Nathalya Santana logra, desde la producción, que la logística del Teatro de la Selva se sienta como parte de la narrativa. Desde que el público se acomoda con sus mantas en el anfiteatro para 450 personas, se percibe una mística colectiva. Javier Silva, por su parte, dirige con una precisión que evita que la inmensidad del entorno se trague la intimidad de la historia. El clímax de la obra llega cuando la oscuridad total se adueña de Porongo; en ese momento, las luces del teatro y la actuación del elenco crean una atmósfera de ensueño donde la advertencia de Momo sobre la deshumanización del tiempo cobra una vigencia brutal.

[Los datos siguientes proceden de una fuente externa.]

(** * anyparser_langchain: the AnyparserLoader, embedded and verified

    A shallow embedding of [src/anyparser_langchain/__init__.py].  The loader
    asks the Anyparser backend to parse one target and reshapes the outcome
    into LangChain [Document]s.  Python objects are modelled by the values
    below, exceptions by a sum type, the backend by a function of the calls
    made so far, and the coroutine [aload] by a small tree with one kind of
    suspension point (the awaited [parse]). *)

From Stdlib Require Import ZArith.
From stdpp Require Import gmap strings list fin_maps.

Set Warnings "-register-all".
Open Scope Z_scope.
Open Scope string_scope.
Open Scope list_scope.

(** ** Python values and exceptions *)

Module Py.

(** The values that end up in a metadata dict.  A nested dict literal keeps
    its insertion order. *)
Inductive PyVal : Type :=
| VNone
| VBool (b : bool)
| VInt (n : Z)
| VStr (s : string)
| VList (l : list PyVal)
| VDict (d : list (string * PyVal)).

(** An [Optional[str]] attribute, as a value. *)
Definition of_opt_str (o : option string) : PyVal :=
  match o with
  | Some s => VStr s
  | None => VNone
  end.

(** Truth value of an [Optional[str]]: [None] and [""] are falsy. *)
Definition truthy (o : option string) : bool :=
  match o with
  | None => false
  | Some EmptyString => false
  | Some (String _ _) => true
  end.

(** Truth value of an optional list: [None] and [[]] are falsy. *)
Definition truthy_list {A : Type} (o : option (list A)) : bool :=
  match o with
  | None => false
  | Some [] => false
  | Some (_ :: _) => true
  end.

(** [a or b] on two [Optional[str]] operands. *)
Definition or_ (a b : option string) : option string :=
  if truthy a then a else b.

(** [a or "lit"]: the right operand is a string literal, so the result is
    a [str] whatever [a] is. *)
Definition or_str (a : option string) (lit : string) : string :=
  match a with
  | Some s => if truthy a then s else lit
  | None => lit
  end.

(** Exceptions below [Exception].  [ValueError] is the only class the loader
    raises itself; the backend may raise any class. *)
Inductive PyExc : Type :=
| ValueError (msg : string)
| Exception (cls : string) (msg : string).

(** [str(e)] *)
Definition str (e : PyExc) : string :=
  match e with
  | ValueError msg => msg
  | Exception _ msg => msg
  end.

(** [f"{type(x)}"] for an object whose class is named [cls]. *)
Definition type_repr (cls : string) : string :=
  "<class '" +:+ cls +:+ "'>".

(** [enumerate(l, start)] *)
Fixpoint enumerate {A : Type} (l : list A) (start : Z) : list (Z * A) :=
  match l with
  | [] => []
  | x :: rest => (start, x) :: enumerate rest (start + 1)
  end.

(** [s] occurs in [msg] ([s in msg]). *)
Definition contains (msg s : string) : Prop :=
  exists pre post : string, msg = pre +:+ s +:+ post.

End Py.
Import Py.

(** ** The result classes of anyparser_core

    The package is imported, not part of the repository; the attributes are
    the ones the loader reads and the tests construct.  Attributes that are
    only copied into metadata are kept as opaque values. *)

Record AnyparserImageReference : Type := {
  display_name : PyVal;
  image_index : PyVal;
  page : PyVal
}.

Record AnyparserUrl : Type := {
  url : string;
  title : PyVal;
  status_message : PyVal;
  status_code : PyVal;
  politeness_delay : PyVal;
  url_total_characters : PyVal;
  crawled_at : PyVal;
  url_markdown : option string;
  url_text : option string;
  url_images : option (list AnyparserImageReference)
}.

Record AnyparserPdfPage : Type := {
  page_number : PyVal;
  page_markdown : option string;
  page_text : option string;
  page_images : option (list PyVal)
}.

(** The attributes of [AnyparserResultBase], shared by the PDF result. *)
Record AnyparserResultBase : Type := {
  rid : PyVal;
  original_filename : PyVal;
  checksum : PyVal;
  total_characters : PyVal;
  markdown : option string
}.

(** One item of a JSON outcome.  [isinstance] separates the three classes. *)
Inductive AnyparserResult : Type :=
| BaseResult (result : AnyparserResultBase)
| PdfResult (result : AnyparserResultBase) (items : list AnyparserPdfPage)
| CrawlResult (start_url : string) (items : list AnyparserUrl).

(** What [parse] returns: a [str], a [list] of results, or an object of some
    other class. *)
Inductive ParseOutcome : Type :=
| OStr (s : string)
| OList (items : list AnyparserResult)
| OOther (cls : string).

(** The name of the outcome's class, as [type(result)] shows it. *)
Definition outcome_class (o : ParseOutcome) : string :=
  match o with
  | OStr _ => "str"
  | OList _ => "list"
  | OOther cls => cls
  end.

(** ** Loader arguments, options and the loader object *)

(** Keyword arguments of [AnyparserLoader.__init__]. *)
Module Kw.
Record t : Type := {
  file_path : option string;
  anyparser_api_key : option string;
  anyparser_api_url : option string;
  format : string;
  model : string;
  encoding : string;
  image : option bool;
  table : option bool;
  ocr_language : option (list string);
  ocr_preset : option string;
  url : option string;
  max_depth : option Z;
  max_executions : option Z;
  strategy : option string;
  traversal_scope : option string
}.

A la cabeza de este proyecto, Javier Silva demuestra por qué es uno de los directores más versátiles de la escena actual. Su visión para adaptar el clásico de Michael Ende a un espacio no convencional es quirúrgica. No se limita a colocar actores frente a un público; utiliza la profundidad del bosque, la penumbra natural y la acústica del entorno para que la dirección sea orgánica. Es dueño de una dirección que es una coreografía de resistencia para evitar que la inmensidad del paisaje se trague la intimidad de la historia.

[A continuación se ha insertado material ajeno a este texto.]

Record InFlightPacket : Type := mkInFlight {
  packet : Packet.Packet;
  retransmission_deadline : option Z;
  higher_packet_acknowledgments : Z;
  retransmission_count : Z;
}.

(** [InFlightPacket::schedule]. *)
Definition schedule (t : InFlightPacket) (now : Z) : InFlightPacket :=
  let count := saturating_add U32_MAX (retransmission_count t) 1 in
  let shift := Z.min (saturating_sub count 1) 31 in
  let multiplier := Z.shiftl 1 shift in
  let timeout :=
    Z.min (duration_saturating_mul INITIAL_RETRANSMISSION_TIMEOUT multiplier)
      MAXIMUM_RETRANSMISSION_TIMEOUT in
  mkInFlight (packet t) (Some (now + timeout))
    (higher_packet_acknowledgments t) count.

Record OutgoingInner : Type := mkOutgoing {
  in_flight : gmap Z InFlightPacket;
  pending_acknowledgments : gset Z;
}.

(** [OutgoingReliableState::new]. *)
Definition new : OutgoingInner := mkOutgoing ∅ ∅.

(** Iteration order of a set; that of a map is [entries]. *)
Definition ascending (s : gset Z) : list Z := merge_sort Z.le (elements s).

(** [take_acknowledgments]. *)
Definition take_acknowledgments (inner : OutgoingInner) (maximum : nat) :
    list Z * OutgoingInner :=
  let ids := take maximum (ascending (pending_acknowledgments inner)) in
  (ids,
   mkOutgoing (in_flight inner)
     (foldl (fun s id => s ∖ {[id]}) (pending_acknowledgments inner) ids)).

En el centro de este engranaje está Nathalya Santana. Como productora, es la responsable de que la logística funcione con la precisión y con arte, pero es sobre las tablas donde termina de conquistar al espectador. Santana no se queda en la gestión detrás de bambalinas; se entrega a la interpretación con una fuerza que equilibra la vulnerabilidad y la determinación que exige el relato. Su capacidad para transitar entre la frialdad de los “Hombres grises” y la calidez de la resistencia humana es testimonio de una madurez artística que los espectadores le agradecen.
Cada uno de los trece actores en escena entiende que en el Teatro de la selva el cuerpo es el principal instrumento de comunicación. Los movimientos son amplios, las voces proyectan una claridad absoluta y la energía colectiva es tan vibrante que logra mantener a 450 personas en metidas en la historia incluso hasta después de que termine la obra.

El Teatro de la selva no nació de un plano arquitectónico convencional, sino de un deseo que Brian Reale y Cecilia Barja (su esposa) lanzaron al viento hace casi tres décadas. Lo que comenzó como un sueño improbable en 1997, hoy es una realidad materializada en cinco hectáreas de bosque tropical de Porongo. Este anfiteatro natural, diseñado por el arquitecto Álvaro Urioste para respetar la topografía y la vegetación nativa, tiene capacidad para 450 personas y prescinde de butacas de terciopelo o cortinas rojas. Aquí, la escenografía es el propio bosque y los bastidores son árboles que abrazan un escenario donde el arte y la conservación ambiental se encuentran.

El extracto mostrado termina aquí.